Nun haben Manchester Orchestra die Tracks zu einer EP gebündelt, die den selben Namen trägt wie das eben erwähnte Buch. Begleitet werden die Stücke von einem Film, der im 180-Grad-3D-Realität-Format daherkommt, den Isaac Deitz während einer einjährigen Reise durch die US-amerikanische Natur gedreht hat. Dabei bringen die Bilder die großen, ambivalenten Themen des Kurzformates wie Leben und Sterben, Veränderung und Entwicklung, Vergebung und Loslassen visuell zum Ausdruck.

Der Opener "Capital Karma" baut sich mit tiefen Klavierklängen und Vocals sowie ambienter Elektronik ruhig auf. Jedoch kommt die Band noch nicht ganz aus ihrer Haut, denn unter der ganz großen Geste macht es Andy Hull nicht, wenn der Track in einem tränenreichen Finale mündet. "The Way" klingt da mit seinen trippigen elektronischen Schlagzeugbeats, seiner gespenstischen Atmosphäre und seinem hymnischen Refrain, bei dem die große Geste auch mal tatsächlich angebracht ist, schon deutlich überzeugender. Auch "Quietly" gestaltet sich mit schleppenden Rhythmen und düsteren Pianoschlägen recht atmosphärisch. Die subtile Spannung machen die US-Amerikaner jedoch mit einer lautstark daherkommenden Bridge zunichte.
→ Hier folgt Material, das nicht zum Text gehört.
(* ===== verification/Prelude.v ===== *)
(** * Oigrap: a verification development

    Oigrap ([src/]) is a relational database in four crates.  [storage] keeps
    tables in pages: slotted pages, a disk manager, a buffer pool with LRU
    replacement, a write-ahead log, heap files, B+ trees, multi-version
    transactions with crash recovery, vacuum, a lock manager, binary JSON with
    an inverted index, columnar tables and a nearest-neighbour index.  [raft]
    replicates a log among nodes and has two-phase commit and sharding.  [sql]
    has the lexer, the parser and the executor.  [server] speaks the PostgreSQL
    wire protocol and runs the statements of its clients on one database.

    ** How the code is translated

    A Rust function is a function on the values it reads and changes.  Unsigned
    integers are [N] and signed ones [Z]; where the source computes at a width,
    so does the model ([wrap], [wadd], [wsub], [to_signed] of this file).  Bytes
    are [list N], strings their UTF-8 bytes, [f64] is the Standard Library's
    [spec_float] at binary64 ([Float64]).  A function that can fail returns an
    [outcome]: [Ok], [Err] with the source's error, or [Panic] for an index out
    of range, an [unwrap] of nothing or an overflow trap.  Code that threads
    state (pool, log, connection) is written in a state monad over [outcome]
    that keeps what was changed before an error.  A hash map whose order does
    not matter is a [gmap]; one whose order is observable is a list.

    Loops that are not structural take fuel.  Their callers compute a bound from
    the data (bytes of the input, entries of the log, nodes of the graph), and a
    lemma shows it is never used up; running out of it is [Panic], so a theorem
    that says [Ok] says that the loop ended.  The bounds are stated where the
    fuel is given ([SqlEngine] takes the one of the B+ tree): [SqlParser] (tokens; [parse_terminates]), [SqlLexer] (bytes),
    [StorageBTree] (height of the tree), [StorageHnsw] (nodes), [SqlGraph]
    (edges), [StorageRecovery] and [StorageWal] (bytes of the log).

    What is not under [src/] is a parameter: the CRC32 and the clock are
    arguments, upper and lower case beyond ASCII the class [UnicodeCase], Rust's
    [Debug] output of floats [DebugFormat], the standard [BinaryHeap] a class
    with its documented laws, the order a [HashMap] is iterated in the class
    [TableOrder], the natural logarithm an argument.  The sort of slices is the
    class [SliceSort] of this file with what its documentation promises: the
    result is a rearrangement, and the stable sorted one where the comparison is
    a total order on the elements; elsewhere it may panic or leave any order.

    ** Files and theorems

    This file has outcomes, machine integers, the hint databases and lemmas on
    lists; [Bytes], [ByteOrder], [BTreeMap], [Strings] and [Float64] model what
    the sources use of the standard library.

    Storage, bottom up.
    - [StorageError], [StoragePage] ([error.rs], [page.rs]): any sequence of page
      operations acts as on a list of optional tuples with byte accounting.
    - [StorageReplacer], [StorageDisk], [StorageBufferPool], [StoragePins]
      ([replacer.rs], [disk.rs], [buffer_pool.rs]): the replacer evicts the least
      recently used evictable frame; over any disk that keeps pages (the class
      [PageStore], discharged by the disk manager) the pool is a map of pages;
      a flush makes it durable.
    - [StorageWal] ([wal.rs]): the log manager refines a list of records split
      in a durable and a pending part, across reopening.
    - [StorageHeap] ([heap.rs]): the free space map finds the leftmost page with
      room; heap operations refine a table of tuples.
    - [StorageBTree], [StorageBTreeNode], [StorageBTreeOps], [StorageBTreeMap],
      [StorageBTreeIndex] ([btree.rs]): insertions with distinct keys, lookups
      and range scans answer as an ordered map does, through every split.
    - [StorageTxn], [StorageRecovery], [StorageCrash] ([mvcc.rs]): snapshots see
      exactly what had committed when they were taken; of two transactions that
      conflict both ways at most one commits; recovery keeps what was committed
      and redo is idempotent; crash schedules that lose data.
    - [StorageVacuum], [StorageLock] ([vacuum.rs], [lock.rs]): vacuum removes
      exactly the tuples whose deleter has ended and keeps what a new snapshot
      sees, unless its deleter has aborted; exclusive locks exclude, in every
      interleaving.
    - [StorageJsonb], [StorageJsonText], [StorageGin] ([jsonb.rs], [gin.rs]): text
      and binary round trips, of floats for whole numbers below 10^15; an index scan finds every document that contains
      the query.
    - [StorageColumnar], [StorageColumnarSpec] ([columnar.rs]): encodings and
      files give back the rows; pruning drops none that matches.
    - [StorageHnsw], [StorageHnswSpec], [StorageHnswIndex] ([hnsw.rs]): insertion
      keeps the graph well formed; a search ends and returns distinct items
      with true distances, the first a local minimum.

    Replication.
    - [RaftLog], [RaftNode], [RaftElection], [RaftTransport], [StateMachine]
      ([log.rs], [rpc.rs], [node.rs], [cluster.rs], [transport.rs],
      [state_machine.rs]): entries are delivered once and in order; append
      entries replicates; a term has at most one leader in every schedule of
      timeouts, losses and delays; the serving loop answers encoded requests;
      a snapshot replaces the prefix it covers.
    - [RaftCluster], [RaftClusterSpec], [RaftSolo] ([cluster.rs]): members with
      their threads under arbitrary schedules refine the election protocol; a
      state machine is the initial one after the delivered entries; a solo
      member that is scheduled commits and applies; replicas can diverge.
    - [TwoPhase], [Shard] ([twopc.rs], [shard.rs]): commit exactly if all voted
      yes, complete exactly if all acknowledged; routing finds the one owner.

    SQL.
    - [SqlToken], [SqlLexer], [SqlTokenText], [SqlAst], [SqlParser],
      [SqlParserTotal], [SqlPrint], [SqlRoundTrip] ([error.rs], [lexer.rs],
      [ast.rs], [parser.rs]): lexer and parser end on every input and read back
      what a printer writes, tokens, expressions and statements.
    - [SqlValue], [SqlCodec] ([value.rs], [catalog.rs], [codec.rs]): key encoding
      keeps the order; rows decode to what was encoded.
    - [SqlExpr], [SqlTyping], [SqlLike], [SqlGraph] ([executor.rs], expressions):
      typed expressions evaluate to values of their type; LIKE and shortest
      paths meet their specifications.
    - [SqlSpill], [SqlJoin], [SqlJoinOrder], [SqlGroup] ([spill.rs],
      [executor.rs]): hash joins and partitioned hash joins are the nested loop;
      join order is a permutation; groups partition the rows.
    - [SqlVectorized], [SqlVectorizedSpec] ([vectorized.rs]): the vectorised
      path with pruned zones computes what the row path computes.
    - [SqlCatalog], [SqlPlan], [SqlWindow] ([catalog.rs], [executor.rs]): the
      catalog and its views, statistics and the choice of an access path, window
      functions and PageRank; a client finds the columns of every table in both
      sets of views; ROW_NUMBER numbers every partition in the order of the
      window, if it is one.
    - [SqlEngine], [SqlEngineSpec], [SqlSession], [SqlEngineFlaws]
      ([executor.rs], statements): every statement over catalog, buffer pool,
      log and transactions; sessions on tables without indexes, from the SQL
      text to the pages, answer as tables of rows do; an UPDATE that fails loses
      the rows it has reached; sessions that read deleted rows or undo nothing
      are computed.

    Server.
    - [ServerMd5], [ServerProto], [ServerSession], [ServerConnection],
      [ServerEngine], [ServerServing] ([md5.rs], [proto.rs], [session.rs],
      [connection.rs]): MD5 follows RFC 1321; messages are read back; a
      parameter becomes one literal token; every query and every Sync is
      answered by one ReadyForQuery until a statement panics, which poisons the
      database's mutex; portals hand out each row once.  [ServerEngine] puts the
      engine of [SqlEngine] behind the connections.

    Each file with theorems of correctness also has the closed counterexamples
    that mark their limits: inputs for which the code does not do what a comment
    or its purpose says.  They are theorems too, proved by computation.

    ** Not modelled

    Failures of the operating system (full disk, broken sockets) and the
    durability of [fsync]; temporary files and directories; [save] and [load] of
    the index files, which write the bytes [to_bytes] gives; the cache of TCP
    connections in [TcpTransport] and the sleeping and random seeding of threads
    (a step may be taken at any time instead); TLS ([rustls]); [main.rs];
    [tpch.rs] and [fuzz.rs], which are tests.
    The theorem on sessions is about tables without
    primary key, column store, GIN or vector index, and about queries of one
    table; the other paths are modelled and run, with theorems about the
    structures below them. *)

From Stdlib Require Export NArith ZArith Lia Sorted.
From stdpp Require Export base tactics option numbers.
From stdpp Require Export list.
(* ===== verification/StorageBufferPool.v ===== *)
(** * The buffer pool

    Models [crates/storage/src/buffer_pool.rs] over any disk with the
    [PageStore] interface.  An operation returns the new pool and an outcome:
    on an error the pool keeps what had been changed before the error.
    The invariant [pool_wf] ties the page table, the frames, the free list and
    the replacer together; the refinement theorem says that clients of the pool
    see a plain map from page ids to page contents. *)

From stdpp Require Import gmap.
From S2P Require Import Prelude Bytes ByteOrder BTreeMap StorageError StoragePage StorageReplacer StorageDisk.

Module Pool.

Record Frame : Type := mkFrame {
  page : Page.Page;
  page_id : option N;
  pin_count : N;
  is_dirty : bool
}.

Definition empty_frame (f : N) : Frame := mkFrame (Page.new f) None 0 false.

Section PoolOps.
Context {D : Type} `{PageStore D}.

Record BufferPool : Type := mkPool {
  frames : list Frame;
  page_table : gmap N N;
  free_list : list N;
  replacer : Lru.LruReplacer;
  disk : D
}.

(** A pool operation: it may fail, and the pool it leaves is kept either way. *)
Definition pool_op (A : Type) : Type := BufferPool -> BufferPool * result A.

#[global] Instance pool_ret : MRet pool_op := fun A a b => (b, Ok a).
#[global] Instance pool_bind : MBind pool_op := fun A B k m b =>
  let '(b, r) := m b in
  match r with
  | Ok a => k a b
  | Err e => (b, Err e)
  | Panic => (b, Panic)
  end.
Dafür gibt es mit "Letting Go" und "Lose You Again" danach zwei Songs, in denen die Band durchgängig die ruhigen Töne für sich sprechen lässt. Vor allem der letztgenannte Track beweist mit sparsamen Akustikgitarren- und Klaviersounds und einer getragenen, nachdenklichen Melodie, dass die US-Amerikaner nicht viel brauchen, um eine ergreifende Stimmung zu erzeugen. Am Ende schleicht sich "Rear View" mit Herzschlag-Beats sowie dräuenden Ambient-Tunes und Vocals, die an Radioheads "Daydreaming" erinnern, wieder einmal subtil an. Die Ruhe findet jedoch mit krachigen Drums, durchdringendem Gesang und kreisendem Piano ein lautes Ende.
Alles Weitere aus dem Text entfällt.